The steel backed and warm rolled Al-Sn alloy containing 10-20% tin revealed
the lowest friction coefficient value of 0.7 and increased the specific wear rate
of alloy from 14.0 x 10-5 to 41.2 x 10-5 mm3/N-m and it was suggested for
bearing applications.
Wu & Zhang (2011) have attempted to find the effect of addition of
Sn in A390 alloy in both as-cast and heat treated conditions and their effects
in microstructure and sliding wear behavior. The microstructure of the alloy
endorsed the disintegrating and spheroidizing of both eutectic and primary
silicon during heat treatment process, whereas only slight changes occurred in
as-cast alloys.
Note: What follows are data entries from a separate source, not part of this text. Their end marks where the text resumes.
(* ===== verification/ClientError.v ===== *)
(** * client/errors.go: stream errors

    A [StreamError] with its fields, as it is found in a chain of wrapped errors, and the
    test for errors that are retried.  StreamReader.v keeps a stream error by its operation
    and its cause; the theorem shows that nothing the client decides is lost by that. *)
From stdpp Require Import base tactics list numbers strings.
From Stdlib Require Import ZArith Lia.
From S2P Require Import Prelude Errors StreamReader.
Local Open Scope Z_scope.

(** The operations of the package. *)
Definition OperationStorageHasCheck : string := "storage_has_check".
Definition OperationStorageGet : string := "storage_get".
Definition OperationNetworkAcquire : string := "network_acquire".
Definition OperationPrefetchAcquire : string := "prefetch_acquire".
Definition OperationValidation : string := "validation".
Definition OperationAcquireSDBlob : string := "acquire_sd_blob".
Definition OperationParseSDBlob : string := "parse_sd_blob".
Definition OperationValidateSDBlob : string := "validate_sd_blob".
Definition OperationDecryptBlob : string := "decrypt_blob".

(** An error of the client: one without a stream error below it, an error wrapped with
    [%w], or a pointer to a [StreamError] by its fields. *)
Inductive cerr :=
  | CErr (e : error)
  | CWrap (fmt : string) (cause : cerr)
  | CStream (operation sdBlob blobHash : string) (attempt timestamp : Z) (cause : cerr).

Record StreamError := mkStreamError {
  se_Err : cerr;
  se_Operation : string;
  se_SDBlob : string;
  se_BlobHash : string;
  se_Attempt : Z;
  se_Timestamp : Z
}.
(** A stream error as an error. *)
Definition streamErr (e : StreamError) : cerr :=
  CStream (se_Operation e) (se_SDBlob e) (se_BlobHash e) (se_Attempt e) (se_Timestamp e) (se_Err e).

(** At the time [now]. *)
Definition newStreamError (now : Z) (operation sdBlob blobHash : string) (err : cerr) (attempt : Z) : StreamError :=
  mkStreamError err operation sdBlob blobHash attempt now.
Definition StreamError_Unwrap (e : StreamError) : cerr := se_Err e.
Definition GetTimestamp (e : StreamError) : Z := se_Timestamp e.

(** [Error()] of a chain. *)
Fixpoint cerrText (e : cerr) : string :=
  match e with
  | CErr e => error_text e
  | CWrap fmt c => (fmt +:+ ": " +:+ cerrText c)%string
  | CStream operation sdBlob blobHash _ _ c =>
      if decide (blobHash <> EmptyString) then
        ("stream error during " +:+ operation +:+ " for blob " +:+ blobHash +:+ " in stream " +:+ sdBlob
         +:+ ": " +:+ cerrText c)%string
      else
        ("stream error during " +:+ operation +:+ " for stream " +:+ sdBlob +:+ ": " +:+ cerrText c)%string
  end.
Definition StreamError_Error (e : StreamError) : string := cerrText (streamErr e).

(** [errors.As] for a pointer to a [StreamError]: the first one of the chain. *)
Fixpoint asStreamError (e : cerr) : option StreamError :=
  match e with
  | CErr _ => None
  | CWrap _ c => asStreamError c
  | CStream operation sdBlob blobHash attempt timestamp c =>
      Some (mkStreamError c operation sdBlob blobHash attempt timestamp)
  end.
Definition IsStreamError (err : cerr) : bool := bool_decide (is_Some (asStreamError err)).
Definition GetStreamError (err : cerr) : option StreamError * bool :=
  match asStreamError err with
  | Some e => (Some e, true)
  | None => (None, false)
  end.

(** [errors.Is] with a package-level variable. *)
Fixpoint cerrIs (e : cerr) (s : sentinel) : bool :=
  match e with
  | CErr e => error_is e s
  | CWrap _ c | CStream _ _ _ _ _ c => cerrIs c s
  end.

Fixpoint cerrDepth (e : cerr) : nat :=
  match e with CErr _ => O | CWrap _ c | CStream _ _ _ _ _ c => S (cerrDepth c) end.

(** [isRetryableError], which calls itself with the cause of a stream error. *)
Fixpoint retryableLoop (fuel : nat) (err : cerr) : result bool :=
  match fuel with
  | O => Panic "out of fuel"
  | S fuel =>
      match asStreamError err with
      | Some streamErr => retryableLoop fuel (StreamError_Unwrap streamErr)
      | None =>
          Ok (if cerrIs err Client_ErrContextCancelled then false
              else if cerrIs err ErrInvalidSDBlob || cerrIs err Client_ErrNotSDBlob
                      || cerrIs err Client_ErrStreamCorrupted || cerrIs err Client_ErrInvalidHash
                      || cerrIs err Client_ErrDecryptionFailed || cerrIs err Client_ErrStreamNotFound
              then false else true)
      end
  end.
Definition isRetryable (err : option cerr) : result bool :=
  match err with
  | None => Ok false
  | Some e => retryableLoop (S (cerrDepth e)) e
  end.

(** ** Theorems *)

(** The error of StreamReader.v. *)
Fixpoint forgetStream (e : cerr) : error :=
  match e with
  | CErr e => e
  | CWrap fmt c => EWrap fmt (forgetStream c)
  | CStream operation _ _ _ _ c => NewStreamError operation (forgetStream c)
  end.

Lemma cerrIs_forget e s : cerrIs e s = error_is (forgetStream e) s.
Proof. induction e; simpl; done. Qed.

(** What [As] finds is below the error, and matches what the error matches. *)
Lemma asStreamError_below e x :
  asStreamError e = Some x -> (cerrDepth (se_Err x) < cerrDepth e)%nat /\ forall s, cerrIs (se_Err x) s = cerrIs e s.
Proof.
  induction e as [e|f c IH|o sd b a t c IH]; simpl; [done| |].
  - intros H. destruct (IH H) as [Hd Hs]. split; [lia|done].
  - intros [= <-]. simpl. split; [lia|done].
Qed.

Lemma retryableLoop_spec fuel e :
  (cerrDepth e < fuel)%nat -> retryableLoop fuel e = Ok (isRetryableError (forgetStream e)).
Proof.
  revert e. induction fuel as [|fuel IH]; intros e Hd; [lia|]. simpl.
  destruct (asStreamError e) as [x|] eqn:E.
  - destruct (asStreamError_below e x E) as [Hx Hs]. rewrite IH by (unfold StreamError_Unwrap; lia).
    unfold isRetryableError, StreamError_Unwrap. by rewrite <- !cerrIs_forget, !Hs.
  - unfold isRetryableError. rewrite <- !cerrIs_forget. f_equal.
    destruct (cerrIs e Client_ErrContextCancelled); [done|]. simpl.
    rewrite <- !orb_assoc. by destruct (_ || _).
Qed.

(** Stream errors keep what they were made with, however often they are wrapped, the
    outermost one being the one that is found; whether an error is retried depends only on
    the causes, through any number of stream errors, and is what StreamReader.v says of
    the error without its fields. *)
Theorem stream_error_found now operation sdBlob blobHash err attempt fmts :
  let e := newStreamError now operation sdBlob blobHash err attempt in
  let wrapped := foldr CWrap (streamErr e) fmts in
  GetStreamError wrapped = (Some e, true) /\ IsStreamError wrapped = true
  /\ StreamError_Unwrap e = err /\ GetTimestamp e = now
  /\ (forall s, cerrIs wrapped s = cerrIs err s)
  /\ isRetryable (Some wrapped) = isRetryable (Some err)
  /\ isRetryable (Some err) = Ok (isRetryableError (forgetStream err)).
Proof.
  intros e wrapped.
  assert (Ha : asStreamError wrapped = Some e) by (unfold wrapped; clear; induction fmts as [|f l IH]; [done|exact IH]).
  assert (Hs : forall s, cerrIs wrapped s = cerrIs err s) by (unfold wrapped; clear; induction fmts as [|f l IH]; [done|exact IH]).
  unfold GetStreamError, IsStreamError. rewrite Ha. split_and!; try done.
  all: unfold isRetryable; rewrite !retryableLoop_spec by lia; try done.
  unfold isRetryableError. by rewrite <- !cerrIs_forget, !Hs.
Qed.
The lower friction factors and superior wear resistance were
obtained in the heat treated alloys (with/without addition of Sn) and the same
properties were not achieved in as-cast alloys. Jeong-Keun et al (2002) have
found that the Al-20Sn and Al-40Sn alloys obtained three different kinds of
structure namely elongated, small network and large network during the
addition of Sn. Better wear resistance and lesser friction coefficient were
obtained in large network structure compared to other types of structures and
this exhibited better anti-friction characteristics.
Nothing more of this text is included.